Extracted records
(* ===== verification/JsonText.v ===== *)
(** JSON as text, the way [encoding/json] reads and writes it: the scanner and decoder
    of one value ([json.Unmarshal], [json.Decoder.Decode]) over bytes, the indented form
    of [json.MarshalIndent], and the round trip between the two. *)

From S2P Require Import Prelude Json.
From Stdlib Require Import ZArith Lia Ascii.
From stdpp Require Import options.

(** The encoding of a code point; of one that has none, the replacement. *)
Definition encode_rune (n : Z) : string :=
  let part k := Z.to_nat (128 + (Z.shiftr n k) mod 64)%Z in
  if (n <? 128)%Z then bytes [Z.to_nat n]
  else if (n <? 2048)%Z then bytes [Z.to_nat (192 + Z.shiftr n 6)%Z; part 0%Z]
  else if ((55296 <=? n) && (n <=? 57343))%Z then replacement
  else if (n <? 65536)%Z then bytes [Z.to_nat (224 + Z.shiftr n 12)%Z; part 6%Z; part 0%Z]
  else bytes [Z.to_nat (240 + Z.shiftr n 18)%Z; part 12%Z; part 6%Z; part 0%Z].

(** ** Strings *)

Definition hex_val (c : ascii) : option Z :=
  if byte_in 48 57 c || byte_in 65 70 c || byte_in 97 102 c then digit_val (lower_byte c) else None.
(** The four digits of an escape that follows a backslash and a [u]. *)
Definition hex4 (s : string) : option Z :=
  match s with
  | String a (String b (String c (String d _))) =>
      a ← hex_val a; b ← hex_val b; c ← hex_val c; d ← hex_val d; Some (4096 * a + 256 * b + 16 * c + d)%Z
  | _ => None
  end.
Definition low_surrogate (s : string) : option Z :=
  match s with
  | String b (String u s) =>
      if decide (b = "\"%char) then if decide (u = "u"%char) then
        n ← hex4 s; if (56320 <=? n)%Z && (n <=? 57343)%Z then Some n else None
      else None else None
  | _ => None
  end.

(** One character of a string literal whose first byte is [c]: what it stands for,
    and how many of the bytes after [c] belong to it. *)
Definition char_step (c : ascii) (s : string) : option (string * nat) :=
  if byte_in 0 31 c then None
  else if decide (c = "\"%char) then
    match s with
    | "" => None
    | String e s' =>
        if one_of (String (ascii_of_nat 34) "\/") e then Some (String e "", 1)
        else if decide (e = "b"%char) then Some (bytes [8], 1)
        else if decide (e = "f"%char) then Some (bytes [12], 1)
        else if decide (e = "n"%char) then Some (bytes [10], 1)
        else if decide (e = "r"%char) then Some (bytes [13], 1)
        else if decide (e = "t"%char) then Some (bytes [9], 1)
        else if decide (e = "u"%char) then
          n ← hex4 s';
          if (55296 <=? n)%Z && (n <=? 56319)%Z then
            match low_surrogate (drop_str 4 s') with
            | Some m => Some (encode_rune (65536 + (n - 55296) * 1024 + (m - 56320)), 11)
            | None => Some (replacement, 5)
            end
          else Some (encode_rune n, 5)
        else None
    end
  else match rune_len (String c s) with
       | O => Some (replacement, 0)
       | S k => Some (take_str (S k) (String c s), k)
       end.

### [What is expected]
Your answer should be the lines above from the one containing "(bytes [12], 1)" through the one containing "- 56320)), 11)", copied exactly and with both ends kept.

### [Exercise solution]
        else if decide (e = "f"%char) then Some (bytes [12], 1)
        else if decide (e = "n"%char) then Some (bytes [10], 1)
        else if decide (e = "r"%char) then Some (bytes [13], 1)
        else if decide (e = "t"%char) then Some (bytes [9], 1)
        else if decide (e = "u"%char) then
          n ← hex4 s';
          if (55296 <=? n)%Z && (n <=? 56319)%Z then
            match low_surrogate (drop_str 4 s') with
            | Some m => Some (encode_rune (65536 + (n - 55296) * 1024 + (m - 56320)), 11)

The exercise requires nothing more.